Instan­ti­ate one, making sure that it is con­nect­ed to the same VPC as above.

ec2 vpc

Skip cre­at­ing the secu­ri­ty group for now — we will do that right next.

6. Create secu­ri­ty groups.

We need two secu­ri­ty groups, one for the VPC end­point, and one for the EC2 instance.

The one for the VPC end­point just needs to allow inbound access from the EC2 instance, so create one that allows TCP access on ports 5432 from the pri­vate IP of the EC2 instance (which you can grab from the Descrip­tion pane in the EC2 con­sole).

new sg

vpc sg

The one for the EC2 instance needs to allow inbound access from the exter­nal par­ties you’re giving access to. In my case, this is Looker, whose IP address­es you can find here.

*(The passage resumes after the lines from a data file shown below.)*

(** X13.  A session stops in the first round whose phase-two material does not
    match modulo [p]: the assertion of that round fails after its [z] has been
    printed, [ctr] still holds the index of that round, and the later rounds
    are not run. *)
Theorem session_aborts_at_first_mismatch {P : Params} (E : Env) (M : Preproc)
    (sk : Z -> bool) (r0 : Z) :
  consistent -> 0 <= r0 < num_rounds ->
  (forall c, 0 <= c <= r0 ->
     forall i : nat, Z.of_nat i < n ->
       lane (Rs_r M (c * n + Z.of_nat i)) 0
       = lane (at2 (Sc M (c * n + Z.of_nat i)) (b M (Z.of_nat i))) 0) ->
  (forall c, 0 <= c < r0 ->
     lane (Ss M c (bpr M c mod delta)) 0 mod p = lane (Rc_r M c) 0 mod p) ->
  lane (Ss M r0 (bpr M r0 mod delta)) 0 mod p <> lane (Rc_r M r0) 0 mod p ->
  exists sf, (online_phase E M sk).2 = AssertFailed sf /\
    ctr sf = r0 /\ round sf = r0 /\
    Z.of_nat (length (printed sf)) = r0 + 1.
Proof.
  intros HP Hr0 H1 H2 Hbad. pose proof HP as (_ & Ht & _ & _ & _ & Hnr).
  unfold online_phase.
  rewrite (loop_from_first_fail E M sk (Z.to_nat num_rounds) (Z.to_nat r0));
    cbn [ctr round printed init_state app].
  - eexists. split; [reflexivity|]. cbn [ctr round printed].
    rewrite length_map, length_seq. repeat split; lia.
  - reflexivity.
  - lia.
  - lia.
  - lia.
  - intros c Hc. apply (round_passes_iff HP); [lia|apply H1; lia|apply H2; lia].
  - rewrite Z.add_0_l, Z2Nat.id by lia.
    destruct (round_passes E M sk r0) eqn:Hp; [|reflexivity].
    exfalso. apply Hbad. apply (round_passes_iff HP E M sk r0); [lia|apply H1; lia|exact Hp].
Qed.

(** ** Ranges and the all-zero key *)

Lemma sumZ_zeros {A : Type} (l : list A) : sumZ (map (fun _ => 0) l) = 0.
Proof. induction l as [|x l IH]; [reflexivity|exact IH]. Qed.
(** The object of a watch event is a [runtime.Object]: the resource the
    event is about, or, on an event of type ERROR, a [*metav1.Status]. *)
Inductive runtimeObject :=
| CSRObject (csr : CertificateSigningRequest)
| StatusObject (message : string).

Record WatchEvent := mkEvent {
  EventType : string;
  Object : runtimeObject }.

(** What the select statement of [Create] can be woken by, in the order
    it happens: ten more seconds have gone by, or the watch channel
    delivers an event.  The end of the list is the server closing the
    channel. *)
Inductive occurrence :=
| TenSeconds
| Event (event : WatchEvent).

(** [net.IP] is a byte slice; [None] is the nil address [net.ParseIP]
    answers for a string that is no address. *)
Definition IP := option bytes.

Record pkixName := mkName {
  Organization : list string;
  OrganizationalUnit : list string;
  CommonName : string }.

Record CertificateRequest := mkCertificateRequest {
  Subject : pkixName;
  DNSNames : list string;
  IPAddresses : list IP }.

(** Keys, parsed certificates and pools are opaque to the controller: only
    the functions of [Env] look into them. *)
Definition PrivateKey := bytes.
Definition x509Certificate := bytes.
Definition CertPool := list bytes.

Definition ExtKeyUsageClientAuth : string := "ExtKeyUsageClientAuth".
Definition ExtKeyUsageServerAuth : string := "ExtKeyUsageServerAuth".

Record VerifyOptions := mkVerifyOptions {
  Roots : CertPool;
  KeyUsages : list string }.

(** ** The environment

    Everything the two source files import and do not define. *)
Record Env := mkEnv {
  (* pkg/label *)
  NamespaceLabelKey : string;
  ManagedByLabelKey : string;
  InstanceLabelKey : string;
  ComponentLabelKey : string;
  label_New : gmap string string;
  (* net *)
  net_ParseIP : string -> IP;
  (* crypto/rsa: the n-th draw from rand.Reader, for a key of some size *)
  rsa_GenerateKey : nat -> nat -> PrivateKey + error;
  (* crypto/x509 *)
  x509_CreateCertificateRequest : CertificateRequest -> PrivateKey -> bytes + error;
  x509_MarshalPKCS1PrivateKey : PrivateKey -> bytes;
  x509_ParseCertificate : bytes -> x509Certificate + error;
  x509_Verify : x509Certificate -> VerifyOptions -> option error;
  (* crypto/tls *)
  tls_X509KeyPair : bytes -> bytes -> option error;
  (* encoding/pem: block type and bytes *)
  pem_EncodeToMemory : string -> bytes -> bytes;
  pem_Decode : bytes -> option bytes;
  (* pkg/util/crypto, in a file that is not part of the sources at hand *)
  ReadCACerts : CertPool + error }.

(** ** The world *)
Record World := mkWorld {
  secrets : gmap (string * string) Secret;
  csrs : gmap string CertificateSigningRequest;
  nextUID : nat;
  faults : list (option string);
  keysDrawn : nat;
  timelines : list (list occurrence);
  glog : list string }.

Definition set_secrets (s : gmap (string * string) Secret) (w : World) : World :=
  mkWorld s (csrs w) (nextUID w) (faults w) (keysDrawn w) (timelines w) (glog w).

Definition set_csrs (c : gmap string CertificateSigningRequest) (w : World) : World :=
  mkWorld (secrets w) c (nextUID w) (faults w) (keysDrawn w) (timelines w) (glog w).

Definition set_nextUID (n : nat) (w : World) : World :=
  mkWorld (secrets w) (csrs w) n (faults w) (keysDrawn w) (timelines w) (glog w).

Definition set_faults (f : list (option string)) (w : World) : World :=
  mkWorld (secrets w) (csrs w) (nextUID w) f (keysDrawn w) (timelines w) (glog w).

Definition set_keysDrawn (n : nat) (w : World) : World :=
  mkWorld (secrets w) (csrs w) (nextUID w) (faults w) n (timelines w) (glog w).

Definition set_timelines (t : list (list occurrence)) (w : World) : World :=
  mkWorld (secrets w) (csrs w) (nextUID w) (faults w) (keysDrawn w) t (glog w).

(** [glog] keeps the lines in the order they were written. *)
Definition set_glog (l : list string) (w : World) : World :=
  mkWorld (secrets w) (csrs w) (nextUID w) (faults w) (keysDrawn w) (timelines w) l.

You will also need to give your­self SSH access and (option­al­ly) TCP access on port 5432 as well, for Step 8.

ec2 sg

Attach them to the VPC end­point and EC2 instance respec­tive­ly.

7. Install HAProxy on the EC2 instance.

This is fairly straight­for­ward, so I won’t cover it here.

The con­fig­u­ra­tion can be as basic as some­thing like this:


        mode    tcp
        option  tcplog

frontend fr1
        default_backend bk1

backend bk1
        server srv1 <vpc endpoint>:5432

You can find the address of the VPC end­point by:

heroku config --app heroku-app

and grep­ping for the DATABASE_ENDPOINT_<ENDPOINTID>_URL entry. It will be in the form of a stan­dard Post­gres con­nec­tion string postgres://user:password@host:5432/database. The host part of it will be what goes into the HAProxy config.

8. Verify that every­thing works.

To verify that every­thing works, take the con­nec­tion string in Step 7, replace the host part of the con­nec­tion string with the public IP of the EC2 instance, and attempt to con­nect to the Post­gres data­base from your local machine:

psql postgres://user:password@<public ip of ec2>:5432/database

If you see a psql prompt, it works!

9. Enter con­nec­tion cre­den­tials into Looker.

Once step 8 is done, you may remove access to port 5432 from your local machine. Then input the con­nec­tion cre­den­tials (the same ones in Step 8) into Looker:

looker connection

The last few steps is adapt­able for any exter­nal party that needs access to the Post­gres data­base. Just make sure that you adjust your secu­ri­ty groups appro­pri­ate­ly - after all, that’s why the Post­gres data­base is in a Pri­vate space in the first place, right?